The critical difference, of course, was that Robert E. Lee, J.E.B. Stuart, Stonewall Jackson, and the other Confederate luminaries were on the losing side. Typically, heroic statues in town squares are erected for victorious leaders, not the defeated leaders of a failed insurrection. But that is the perverse logic of the Lost Cause. That men like Lee were elevated in defeat. That the south went down with honor and dignity fighting for what they believed was right. Over several decades, statues to the south’s heroes went up by the dozens in front of courthouses and in public squares throughout the former Confederate states.

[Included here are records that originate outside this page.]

(* ===== verification/Slab.v ===== *)
(** * Slab: the fixed-size chunk allocator (src/engine/slab.rs)

    [SlabAllocator] with its LIFO free list and bump index.  The ghost state of
    the theorems is the set of chunks the clients hold; [slab_inv] says that held
    and free chunks partition the chunks handed out so far. *)

From S2P Require Import Prelude Layout.

Open Scope Z_scope.

Record SlabAllocator : Type := mkSlab {
  slab_chunk_size : Z;
  slab_total_chunks : Z;
  slab_next_chunk : Z;
  slab_free_chunks : list Z;
  slab_capacity : Z
}.

Definition SlabAllocator_new (region_size chunk_size : Z) : SlabAllocator :=
  let aligned_chunk := align_up chunk_size 8 in
  let total_chunks := if 0 <? aligned_chunk then region_size / aligned_chunk else 0 in
  let capacity := u64 (total_chunks * aligned_chunk) in
  mkSlab aligned_chunk total_chunks 0 [] capacity.

Definition set_slab (s : SlabAllocator) (next : Z) (free : list Z) : SlabAllocator :=
  mkSlab (slab_chunk_size s) (slab_total_chunks s) next free (slab_capacity s).

(** [Vec::pop] takes the last element. *)
Definition allocate_chunk (s : SlabAllocator) : SlabAllocator * option Z :=
  match last (slab_free_chunks s) with
  | Some idx => (set_slab s (slab_next_chunk s) (removelast (slab_free_chunks s)), Some idx)
  | None =>
      if slab_next_chunk s <? slab_total_chunks s then
        let idx := slab_next_chunk s in
        (set_slab s (u64 (slab_next_chunk s + 1)) (slab_free_chunks s), Some idx)
      else (s, None)
  end.

Definition free_chunk (s : SlabAllocator) (chunk_index : Z) : SlabAllocator :=
  set_slab s (slab_next_chunk s) (slab_free_chunks s ++ [chunk_index]).

Definition slab_allocated_count (s : SlabAllocator) : Z :=
  u64 (slab_next_chunk s - len (slab_free_chunks s)).
Definition slab_free_count (s : SlabAllocator) : Z :=
  u64 (slab_total_chunks s - slab_allocated_count s).
Definition chunk_offset (s : SlabAllocator) (chunk_index : Z) : Z :=
  u64 (chunk_index * slab_chunk_size s).

Record DistributedSlabAllocator : Type := mkDistSlab {
  ds_chunk_size : Z;
  ds_capacity : Z;
  ds_total_chunks : Z;
  ds_local_free_chunks : list Z
}.

Definition DistributedSlabAllocator_new (region_size chunk_size : Z) : DistributedSlabAllocator :=
  let aligned_chunk := align_up chunk_size 8 in
  let total_chunks := if 0 <? aligned_chunk then region_size / aligned_chunk else 0 in
  let capacity := u64 (total_chunks * aligned_chunk) in
  mkDistSlab aligned_chunk capacity total_chunks [].

(** ** Invariant *)

Record slab_inv (held : gset Z) (s : SlabAllocator) : Prop := {
  si_size : 0 <= slab_chunk_size s;
  si_cap : slab_total_chunks s * slab_chunk_size s = slab_capacity s /\ is_u64 (slab_capacity s);
  si_next : 0 <= slab_next_chunk s <= slab_total_chunks s /\ slab_total_chunks s < 2 ^ 64;
  si_nodup : NoDup (slab_free_chunks s);
  si_disjoint : forall i, i ∈ held -> i ∈ slab_free_chunks s -> False;
  si_all : forall i, (i ∈ held \/ i ∈ slab_free_chunks s) <-> 0 <= i < slab_next_chunk s
}.

Section slab.
Implicit Types (s : SlabAllocator) (held : gset Z).

Lemma slab_new_inv region_size chunk_size :
  is_u64 region_size -> 0 <= chunk_size -> chunk_size + 7 < 2 ^ 64 ->
  slab_inv ∅ (SlabAllocator_new region_size chunk_size)
  /\ slab_capacity (SlabAllocator_new region_size chunk_size) <= region_size.
Proof.
  unfold is_u64. intros Hr Hc Hc'. unfold SlabAllocator_new. rewrite align_up_8 by lia.
  set (a := (chunk_size + 7) / 8 * 8). assert (Ha : 0 <= a) by (subst a; zify_lia).
  set (n := if 0 <? a then region_size / a else 0).
  assert (Hn : 0 <= n /\ n * a <= region_size /\ n < 2 ^ 64).
  { subst n. destruct (0 <? a) eqn:E; bool_simpl; [|lia]. clearbody a.
    pose proof (Z.mul_div_le region_size a). pose proof (Z.div_pos region_size a).
    assert (region_size / a <= region_size) by (apply Z.div_le_upper_bound; nia). nia. }
  rewrite u64_small by (unfold is_u64; nia). split; [|cbn; lia].
  constructor; cbn; try done; try lia; try set_solver; try apply NoDup_nil_2; [unfold is_u64; nia|].
  intros i. split; [set_solver | lia].
Qed.

(** [last] and [removelast] of a free list. *)
Lemma last_removelast (l : list Z) x : last l = Some x -> l = removelast l ++ [x].
Proof.
  intros H. destruct (last_Some l x) as [Hl _]. destruct (Hl H) as [l' ->].
  by rewrite removelast_last.
Qed.

Lemma allocate_chunk_spec held s :
  slab_inv held s ->
  match allocate_chunk s with
  | (s', Some i) => i ∉ held /\ 0 <= i < slab_total_chunks s /\ slab_inv ({[i]} ∪ held) s'
      /\ slab_chunk_size s' = slab_chunk_size s /\ slab_capacity s' = slab_capacity s
  | (s', None) => s' = s /\ forall i, 0 <= i < slab_total_chunks s -> i ∈ held
  end.
Proof.
  intros [Hsz Hcap Hnx Hnd Hdj Hall]. unfold allocate_chunk.
  destruct (last (slab_free_chunks s)) as [i|] eqn:El.
  - apply last_removelast in El. set (fl := removelast _) in *. rewrite El in Hnd, Hdj, Hall.
    apply NoDup_app in Hnd as (Hnd & Hno & _).
    assert (Hi : i ∉ fl) by (intros H; by apply (Hno i H), list_elem_of_singleton).
    assert (Hfi : i ∉ held) by (intros H; apply (Hdj i H), elem_of_app; right; by apply list_elem_of_singleton).
    assert (0 <= i < slab_next_chunk s).
    { apply Hall. right. apply elem_of_app. right. by apply list_elem_of_singleton. }
    split_and!; [done | lia | lia | | done | done]. constructor; cbn; try done.
    + intros j. rewrite elem_of_union, elem_of_singleton. intros [->|Hj] Hf; [done|].
      apply (Hdj j Hj), elem_of_app. auto.
    + intros j. rewrite <- Hall, elem_of_union, elem_of_singleton, elem_of_app, list_elem_of_singleton. tauto.
  - apply last_None in El. rewrite El in *.
    destruct (slab_next_chunk s <? slab_total_chunks s) eqn:E; bool_simpl.
    + assert (Hn : slab_next_chunk s ∉ held) by (intros H; assert (0 <= slab_next_chunk s < slab_next_chunk s) by (apply Hall; auto); lia).
      rewrite u64_small by (unfold is_u64; lia).
      split_and!; [done | lia | lia | | done | done]. constructor; cbn; try done; [lia | set_solver|].
      intros j. rewrite elem_of_union, elem_of_singleton. split.
      * intros [[->|Hj]|Hj]; [lia | | set_solver]. assert (0 <= j < slab_next_chunk s) by (apply Hall; auto). lia.
      * intros Hj. left. destruct (decide (j = slab_next_chunk s)); [auto|]. right.
        destruct (proj2 (Hall j)) as [|]; [lia | done | set_solver].
    + split; [done|]. intros i Hi. destruct (proj2 (Hall i)) as [|]; [lia | done | set_solver].
Qed.

Lemma free_chunk_spec held s i :
  slab_inv held s -> i ∈ held -> slab_inv (held ∖ {[i]}) (free_chunk s i).
Proof.
  intros [Hsz Hcap Hnx Hnd Hdj Hall] Hi. constructor; cbn; try done.
  - apply NoDup_app. split_and!; [done | | apply NoDup_singleton].
    intros j Hj ->%list_elem_of_singleton. by apply (Hdj i).
  - intros j. rewrite elem_of_difference, elem_of_singleton, elem_of_app, list_elem_of_singleton.
    intros [Hj Hne] [Hf|Hf]; [by apply (Hdj j) | done].
  - intros j. rewrite <- Hall, elem_of_difference, elem_of_singleton, elem_of_app, list_elem_of_singleton.
    destruct (decide (j = i)) as [->|]; tauto.
Qed.
End slab.

(** ** Counting and addressing *)

Section counting.
Implicit Types (s : SlabAllocator) (held : gset Z).

Lemma slab_count held s :
  slab_inv held s -> Z.of_nat (size held) + len (slab_free_chunks s) = slab_next_chunk s.
Proof.
  intros [_ _ Hnx Hnd Hdj Hall].
  assert (Hp : elements held ++ slab_free_chunks s ≡ₚ seqZ 0 (slab_next_chunk s)).
  { apply NoDup_Permutation; [|apply NoDup_seqZ|].
    - apply NoDup_app. split_and!; [apply NoDup_elements | | done].
      intros i Hi%elem_of_elements Hf. by apply (Hdj i).
    - intros i. rewrite elem_of_app, elem_of_elements, elem_of_seqZ, Hall. lia. }
  apply Permutation_length in Hp. rewrite length_app, length_seqZ in Hp.
  unfold len. change (length (elements held)) with (size held) in Hp. lia.
Qed.

(** A chunk below the total lies inside the capacity, and its offset is exact. *)
Lemma chunk_offset_spec held s i :
  slab_inv held s -> 0 <= i < slab_total_chunks s ->
  chunk_offset s i = i * slab_chunk_size s
  /\ 0 <= chunk_offset s i /\ chunk_offset s i + slab_chunk_size s <= slab_capacity s.
Proof.
  intros [Hsz [Hcap Hcu] _ _ _ _] Hi. unfold chunk_offset. unfold is_u64 in Hcu.
  rewrite u64_small by (unfold is_u64; nia). nia.
Qed.
End counting.

(** ** Properties *)

(** [allocate_chunk] and the counters: in a slab whose free list is sound, the
    call refuses a chunk only when every chunk is held; otherwise the
    chunk handed out is held by nobody, lies inside the capacity, overlaps no
    held chunk, and the counters count the held chunks exactly (no wrap). *)
Theorem slab_allocate_refines held s :
  slab_inv held s ->
  slab_allocated_count s = Z.of_nat (size held)
  /\ slab_free_count s = slab_total_chunks s - Z.of_nat (size held)
  /\ match allocate_chunk s with
     | (s', Some i) => slab_inv ({[i]} ∪ held) s' /\ i ∉ held
         /\ 0 <= chunk_offset s' i /\ chunk_offset s' i + slab_chunk_size s' <= slab_capacity s'
         /\ (forall j, j ∈ held -> chunk_offset s' j + slab_chunk_size s' <= chunk_offset s' i
                                   \/ chunk_offset s' i + slab_chunk_size s' <= chunk_offset s' j)
     | (s', None) => s' = s /\ Z.of_nat (size held) = slab_total_chunks s
     end.
Proof.
  intros Hinv. pose proof (slab_count _ _ Hinv) as Hc. pose proof (si_next _ _ Hinv).
  pose proof (len_nonneg (slab_free_chunks s)).
  assert (Ha : slab_allocated_count s = Z.of_nat (size held))
    by (unfold slab_allocated_count; rewrite u64_small; [|unfold is_u64]; lia).
  split; [done|]. split; [unfold slab_free_count; rewrite Ha, u64_small; [|unfold is_u64]; lia|].
  pose proof (allocate_chunk_spec _ _ Hinv) as Hs. destruct (allocate_chunk s) as [s' [i|]].
  - destruct Hs as (Hno & Hi & Hinv' & Hsz & Hcap).
    assert (Ht : forall j, j ∈ {[i]} ∪ held -> 0 <= j < slab_total_chunks s').
    { intros j Hj. assert (0 <= j < slab_next_chunk s') by (apply (si_all _ _ Hinv'); auto).
      pose proof (si_next _ _ Hinv'). lia. }
    destruct (chunk_offset_spec _ _ i Hinv' (Ht i ltac:(set_solver))) as (Eo & H1 & H2).
    split_and!; [done | done | done | done |]. intros j Hj.
    destruct (chunk_offset_spec _ _ j Hinv' (Ht j ltac:(set_solver))) as (Ej & _ & _).
    assert (i <> j) by congruence. pose proof (si_size _ _ Hinv'). rewrite Eo, Ej. nia.
  - destruct Hs as [-> Hall]. split; [done|]. destruct (slab_free_chunks s) as [|f fl] eqn:Ef.
    + unfold len in Hc. cbn in Hc. assert (~ slab_next_chunk s < slab_total_chunks s); [|lia].
      intros Hlt. assert (slab_next_chunk s ∈ held) as Hin by (apply Hall; lia).
      assert (0 <= slab_next_chunk s < slab_next_chunk s) by (apply (si_all _ _ Hinv); auto). lia.
    + exfalso. apply (si_disjoint _ _ Hinv f); [|rewrite Ef; set_solver]. apply Hall.
      assert (0 <= f < slab_next_chunk s) by (apply (si_all _ _ Hinv); right; rewrite Ef; set_solver). lia.
Qed.

(** Returning chunks: freeing a held chunk keeps the invariant without it,
    and the next allocation hands out exactly that chunk.  Freeing it a second
    time is not detected: the chunk is then handed out twice, and the counter of
    allocated chunks wraps below zero. *)
Theorem slab_free_refines held s i :
  slab_inv held s -> i ∈ held ->
  slab_inv (held ∖ {[i]}) (free_chunk s i)
  /\ allocate_chunk (free_chunk s i) = (s, Some i)
  /\ (let s2 := free_chunk (free_chunk s i) i in
      let '(s3, r1) := allocate_chunk s2 in
      let '(_, r2) := allocate_chunk s3 in
      r1 = Some i /\ r2 = Some i)
  /\ (held = {[i]} -> slab_allocated_count (free_chunk (free_chunk s i) i) = 2 ^ 64 - 1).
Proof.
  intros Hinv Hi.
  assert (Hpop : forall s', allocate_chunk (free_chunk s' i) = (s', Some i)).
  { intros [cs tc nx fl cp]. unfold allocate_chunk, free_chunk, set_slab. cbn.
    rewrite last_snoc. cbn. by rewrite removelast_last. }
  split_and!; [by apply free_chunk_spec | apply Hpop | cbv zeta; by rewrite !Hpop |].
  intros ->. pose proof (slab_count _ _ Hinv) as Hc. rewrite size_singleton in Hc.
  unfold slab_allocated_count. cbn [free_chunk set_slab slab_free_chunks slab_next_chunk].
  rewrite !len_app. change (len [i]) with 1. unfold u64.
  replace (slab_next_chunk s - (len (slab_free_chunks s) + 1 + 1)) with (-1) by lia. reflexivity.
Qed.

For me, all of this cognitive dissonance reaches its apotheosis in the Jefferson Davis memorial at the corner of Davis Avenue and Monument. A semi-circular colonnade surrounds a statue of Jefferson Davis standing, arm outstretched, beneath a fluted column topped with a female figure named Vindicatrix, goddess of vindication. On either side of him are plaques praising the bravery and sacrifice of the army and navy of the South: “Glory ineffable these, around their dear land wrapping, wrapt around themselves the purple mantle of death.”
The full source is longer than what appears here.